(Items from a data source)
______________________________
(* ===== verification/Requests.v ===== *)
(** * Resource, request and response packets of a link ([src/src/transport.rs])

    How the transport hands the packets of a link to the resource manager, sends
    a resource, sends a request, runs the handler of a received request and sends
    its response, and sweeps the resources.  The link and the manager are the
    state; the packets sent are returned in order.  An asynchronous handler runs
    as a task of its own: it is returned with its request, and [finish_async] is
    what the task does afterwards. *)

From S2P Require Import Prelude Float Buffer Crypto Hash Packet Token Identity Msgpack Destination Links Resource.
From S2P Require Import ResourceOut ResourceIn ResourceManager.

(** The time and the random draws that handling one packet can use: the clock of
    the resources, the clock of the link, and initialization vectors and draws
    for each place that asks for them. *)
Record Inputs := mkInputs {
  unix_time : f64;
  instant : Z;
  loop_ivs : nat -> bytes;
  assemble_ivs : nat -> bytes;
  segment_draws : nat -> Manager.Draws;
  response_iv : bytes;
  response_draws : Manager.Draws;
  advertise_iv : bytes;
}.

(** A task that runs an asynchronous handler. *)
Record Task := mkTask {
  task_handler : Manager.AsyncRequestHandler;
  task_context : Manager.RequestContext;
}.

Record Outcome := mkOutcome {
  resources : Manager.t;
  link_after : Link.t;
  sent : list Packet;
  tasks : list Task;
}.

Section Requests.
Context `{Sha256} `{Hkdf} `{X25519} `{CbcCipher} `{HmacSha256}.
Context `{Rmp} `{RmpCursor} `{Bz2} `{Manager.Rmpv}.

(** The link notes that the packets went out. *)
Definition send_from_link (at_ : Z) (ps : list Packet) (l : Link.t) : Link.t :=
  fold_left (fun l p => mark_outbound at_ (bool_decide (context p = CtxKeepAlive)) l) ps l.

Definition outcome (inp : Inputs) (m : Manager.t) (l : Link.t) (ps : list Packet) : Outcome :=
  mkOutcome m (send_from_link (instant inp) ps l) ps [].

(** ** Sending a resource *)
Definition enqueue_resource (inp : Inputs) (m : Manager.t) (l : Link.t) (o : Outgoing.t) : option (result Hash * Outcome) :=
  let id := Link.id l in
  let active := existsb (fun o => negb (is_concluded (Outgoing.status o))) (Manager.out_of id m) in
  let h := Outgoing.hash (Outgoing.fx o) in
  if active then Some (Ok h, mkOutcome (Manager.push_out id (Outgoing.set_status Queued o) m) l [] [])
  else
    '(r, o) ← Outgoing.advertise (unix_time inp) l (advertise_iv inp) o;
    Some (match r with
          | Err e => (Err e, mkOutcome m l [] [])
          | Ok ps => (Ok h, outcome inp (Manager.push_out id o m) l ps)
          end).

(** ** Responses *)
Definition send_response (inp : Inputs) (m : Manager.t) (l : Link.t) (rid : AddressHash) (r : Manager.RequestResponse)
    (auto_compress : bool) (limit : option Z) : option Outcome :=
  let opts md := mkOptions auto_compress limit md None (Some rid) true in
  let enqueue (r : result Outgoing.t) :=
    match r with
    | Ok o => '(_, oc) ← enqueue_resource inp m l o; Some oc
    | Err _ => Some (mkOutcome m l [] [])
    end in
  match r with
  | Manager.Element element =>
      let packed := Manager.pack_response rid element in
      if Z.of_nat (length packed) <=? mdu l then
        p ← context_packet l (response_iv inp) packed CtxResponse;
        Some (match p with Ok p => outcome inp m l [p] | Err _ => mkOutcome m l [] [] end)
      else
        o ← Outgoing.new (unix_time inp) (response_draws inp).1 (response_draws inp).2 packed l (opts None);
        enqueue o
  | Manager.File None _ => Some (mkOutcome m l [] [])
  | Manager.File (Some file) md =>
      o ← Outgoing.from_reader (unix_time inp) (response_draws inp).1 (response_draws inp).2 file l (opts md);
      enqueue o
  end.

(** ** Received requests *)
Definition handle_incoming_request (inp : Inputs) (m : Manager.t) (l : Link.t) (rid : AddressHash) (requested_at : f64)
    (path_hash : AddressHash) (data : bytes) : option Outcome :=
  let destination := desc_address_hash (Link.destination l) in
  let ctx := Manager.mkContext path_hash data rid (Link.id l) (Link.remote_identity l) requested_at in
  match Manager.async_request_handler destination path_hash m with
  | Some f => Some (mkOutcome m l [] [mkTask f ctx])
  | None =>
      match Manager.request_handler destination path_hash m with
      | None => Some (mkOutcome m l [] [])
      | Some h =>
          if negb (Manager.allows h (Link.remote_identity l)) then Some (mkOutcome m l [] [])
          else
            match Manager.invoke h ctx with
            | None => Some (mkOutcome m l [] [])
            | Some r => send_response inp m l rid r (Manager.handler_auto_compress (Manager.config h))
                          (Manager.handler_auto_compress_limit (Manager.config h))
            end
      end
  end.

(** The spawned task, once its handler has answered. *)
Definition finish_async (inp : Inputs) (m : Manager.t) (l : Link.t) (k : Task) : option Outcome :=
  match task_handler k (task_context k) with
  | None => Some (mkOutcome m l [] [])
  | Some r => send_response inp m l (Manager.ctx_request_id (task_context k)) (Manager.Element r) true None
  end.

Definition request_id_from_packet (p : Packet) : AddressHash :=
  let h := header p in
  let flags := Z.lor (Z.lor (Z.lor (Z.lor (u8_shl (HeaderType_as_u8 (header_type h)) 6)
                 (u8_shl (Z.b2z (context_flag h)) 5))
                 (u8_shl (PropagationType_as_u8 (propagation_type h)) 4))
                 (u8_shl (DestinationType_as_u8 (destination_type h)) 2)) (PacketType_as_u8 (packet_type h)) in
  Manager.make_request_id ([Z.land flags 0x0f] ++ destination p ++ [PacketContext_as_u8 (context p)] ++ payload p).

(** [false]: the packet was not handled. *)
Definition handle_request_or_response_packet (inp : Inputs) (m : Manager.t) (l : Link.t) (p : Packet)
    : option (bool * Outcome) :=
  let same := mkOutcome m l [] [] in
  match Link_decrypt l (payload p) PACKET_MDU with
  | Err _ => Some (false, same)
  | Ok plaintext =>
      match context p with
      | CtxRequest =>
          match Manager.unpack_request plaintext with
          | None => Some (false, same)
          | Some (time, path_hash, data) =>
              oc ← handle_incoming_request inp m l (request_id_from_packet p) time path_hash data;
              Some (true, oc)
          end
      | CtxResponse =>
          match Manager.unpack_response plaintext with
          | None => Some (false, same)
          | Some (rid, response) =>
              match Manager.pending_requests m !! rid with
              | None => Some (true, same)
              | Some _ =>
                  let size := default (Z.of_nat (length response)) (Manager.packet_response_size plaintext) in
                  if negb (Manager.response_size_allowed rid size m)
                  then Some (true, mkOutcome (Manager.fail_request rid m) l [] [])
                  else
                    let m := Manager.set_completed (<[rid := Some response]> (Manager.completed_responses m)) m in
                    let m := Manager.send_request_event (destination p) (Manager.Response rid response None) m in
                    let m := Manager.set_pending (delete rid (Manager.pending_requests m)) m in
                    Some (true, mkOutcome m l [] [])
              end
          end
      | _ => Some (false, same)
      end
  end.

(** ** Sending a request *)
Definition dispatch_packed_request (inp : Inputs) (m : Manager.t) (l : Link.t) (packed : bytes)
    (options : Manager.RequestOptions) : option (result AddressHash * Outcome) :=
  let same := mkOutcome m l [] [] in
  let now := unix_time inp in
  let timeout := Manager.request_timeout options in
  let track rid deadline m := Manager.track_request rid
    (Manager.mkPending (Link.id l) deadline timeout (Manager.request_max_response_size options)) m in
  if negb (bool_decide (Link.status l = Active)) then Some (Err LinkNotReady, same)
  else if Z.of_nat (length packed) <=? mdu l then
    p ← context_packet l (response_iv inp) packed CtxRequest;
    match p with
    | Err e => Some (Err e, same)
    | Ok p =>
        let rid := request_id_from_packet p in
        Some (Ok rid, outcome inp (track rid ((fun x => f64_add now x) <$> timeout) m) l [p])
    end
  else
    let rid := Manager.make_request_id packed in
    o ← Outgoing.new now (response_draws inp).1 (response_draws inp).2 packed l
          (mkOptions true None None timeout (Some rid) false);
    match o with
    | Err e => Some (Err e, same)
    | Ok o =>
        '(r, oc) ← enqueue_resource inp m l o;
        Some (match r with
              | Err e => (Err e, oc)
              | Ok _ => (Ok rid, mkOutcome (track rid None (resources oc)) (link_after oc) (sent oc) (tasks oc))
              end)
    end.

Definition request_element (inp : Inputs) (m : Manager.t) (l : Link.t) (path : bytes) (element : option bytes)
    : option (result AddressHash * Outcome) :=
  dispatch_packed_request inp m l (Manager.pack_request_element (unix_time inp) path element)
    (Manager.mkRequestOptions None None).

Definition request (inp : Inputs) (m : Manager.t) (l : Link.t) (path data : bytes) : option (result AddressHash * Outcome) :=
  request_element inp m l path (Some (Manager.msgpack_bin data)).

Definition request_with_options (inp : Inputs) (m : Manager.t) (l : Link.t) (path data : bytes)
    (options : Manager.RequestOptions) : option (result AddressHash * Outcome) :=
  dispatch_packed_request inp m l (Manager.pack_request (unix_time inp) path data) options.

(** ** Waiting for a response *)
Definition take_completed_response (rid : AddressHash) (m : Manager.t) : option (option bytes) * Manager.t :=
  (Manager.completed_responses m !! rid, Manager.set_completed (delete rid (Manager.completed_responses m)) m).

Definition discard_completed_response (rid : AddressHash) (m : Manager.t) : Manager.t :=
  (take_completed_response rid m).2.

(** The loop over the events that arrive before the timeout; the retained copy
    is dropped when the event answers the request. *)
Fixpoint await_events (rid : AddressHash) (es : list Manager.RequestEventData) : option (option bytes) :=
  match es with
  | [] => None
  | e :: es' =>
      match Manager.request_event e with
      | Manager.Response rid' data _ => if bool_decide (rid' = rid) then Some (Some data) else await_events rid es'
      | Manager.RequestFailed rid' => if bool_decide (rid' = rid) then Some None else await_events rid es'
      | _ => await_events rid es'
      end
  end.

Definition await_request_response (rid : AddressHash) (es : list Manager.RequestEventData) (m : Manager.t)
    : option bytes * Manager.t :=
  match take_completed_response rid m with
  | (Some r, m) => (r, m)
  | (None, m) =>
      match await_events rid es with
      | Some r => (r, discard_completed_response rid m)
      | None => (None, m)
      end
  end.

(** ** Resource packets *)
Definition handle_resource_part (inp : Inputs) (m : Manager.t) (l : Link.t) (p : Packet) : option Outcome :=
  '(m, ps, completed) ← Manager.handle_part (unix_time inp) p l (loop_ivs inp) m;
  let l := send_from_link (instant inp) ps l in
  if negb completed then Some (mkOutcome m l ps [])
  else
    '(m, qs, done) ← Manager.assemble_completed (unix_time inp) l (assemble_ivs inp) m;
    let l := send_from_link (instant inp) qs l in
    match done ≫= fun d : Hash * bytes => r ← Manager.unpack_request d.2; Some (d.2, r) with
    | None => Some (mkOutcome m l (ps ++ qs) [])
    | Some (data, (time, path_hash, req_payload)) =>
        oc ← handle_incoming_request inp m l (Manager.make_request_id data) time path_hash req_payload;
        Some (mkOutcome (resources oc) (link_after oc) (ps ++ qs ++ sent oc) (tasks oc))
    end.

Definition handle_resource_packet (inp : Inputs) (m : Manager.t) (l : Link.t) (p : Packet) : option (bool * Outcome) :=
  let same := mkOutcome m l [] [] in
  let now := unix_time inp in
  let handled (r : option (Manager.t * list Packet)) : option (bool * Outcome) :=
    '(m, ps) ← r; Some (true, outcome inp m l ps) in
  let opened (k : bytes -> option (bool * Outcome)) (failed : bool) :=
    match Link_decrypt l (payload p) PACKET_MDU with Ok plaintext => k plaintext | Err _ => Some (failed, same) end in
  match context p with
  | CtxResourceAdvertisement => opened (fun d => handled (Manager.handle_advertisement now (loop_ivs inp 0%nat) l d m)) false
  | CtxResourceRequest => opened (fun d => handled (Manager.handle_request_data now l (loop_ivs inp) d m)) false
  | CtxResourceHashUpdate => opened (fun d => handled (Manager.handle_hashmap_update now l (loop_ivs inp 0%nat) d m)) false
  | CtxResource => oc ← handle_resource_part inp m l p; Some (true, oc)
  | CtxResourceProof =>
      '(m, ps) ← Manager.handle_proof now l (loop_ivs inp) (segment_draws inp) (payload p) m;
      Some (true, outcome inp (Manager.cleanup now m) l ps)
  | CtxResourceInitiatorCancel => opened (fun d => Some (true, mkOutcome (Manager.handle_cancel l d m) l [] [])) true
  | CtxResourceReceiverCancel => opened (fun d => Some (true, mkOutcome (Manager.handle_reject l d m) l [] [])) true
  | _ => Some (false, same)
  end.

(** An outgoing transfer first, else an incoming one. *)
Definition cancel_resource (ivs : nat -> bytes) (l : Link.t) (h : Hash) (m : Manager.t)
    : option (result (list Packet) * Manager.t) :=
  '(m, r) ← Manager.cancel_outbound l ivs h m;
  match r with
  | Some ps => Some (Ok ps, m)
  | None =>
      '(m, r) ← Manager.cancel_inbound l ivs h m;
      Some (match r with
            | Some ps => (Ok ps, m)
            | None => (Err (ResourceMsg "no such resource on link"), m)
            end)
  end.

(** ** The sweep

    [in_links] is keyed by link id, [out_links] by the address of the
    destination. *)
Definition resource_sweep (now : f64) (in_links out_links : gmap AddressHash Link.t)
    (out_ivs in_ivs : LinkId -> nat -> bytes) (m : Manager.t) : option (Manager.t * list Packet) :=
  let all_links := out_links ∪ in_links in
  '(m, ps) ← Manager.check now all_links out_ivs in_ivs m;
  Some (Manager.cleanup now m, ps).

End Requests.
______________________________
What the exercise asks: Please restate the records word for word. Go from the first line to the line with "response_iv : bytes;" and include both.

Written answer:
(* ===== verification/Requests.v ===== *)
(** * Resource, request and response packets of a link ([src/src/transport.rs])

    How the transport hands the packets of a link to the resource manager, sends
    a resource, sends a request, runs the handler of a received request and sends
    its response, and sweeps the resources.  The link and the manager are the
    state; the packets sent are returned in order.  An asynchronous handler runs
    as a task of its own: it is returned with its request, and [finish_async] is
    what the task does afterwards. *)

From S2P Require Import Prelude Float Buffer Crypto Hash Packet Token Identity Msgpack Destination Links Resource.
From S2P Require Import ResourceOut ResourceIn ResourceManager.

(** The time and the random draws that handling one packet can use: the clock of
    the resources, the clock of the link, and initialization vectors and draws
    for each place that asks for them. *)
Record Inputs := mkInputs {
  unix_time : f64;
  instant : Z;
  loop_ivs : nat -> bytes;
  assemble_ivs : nat -> bytes;
  segment_draws : nat -> Manager.Draws;
  response_iv : bytes;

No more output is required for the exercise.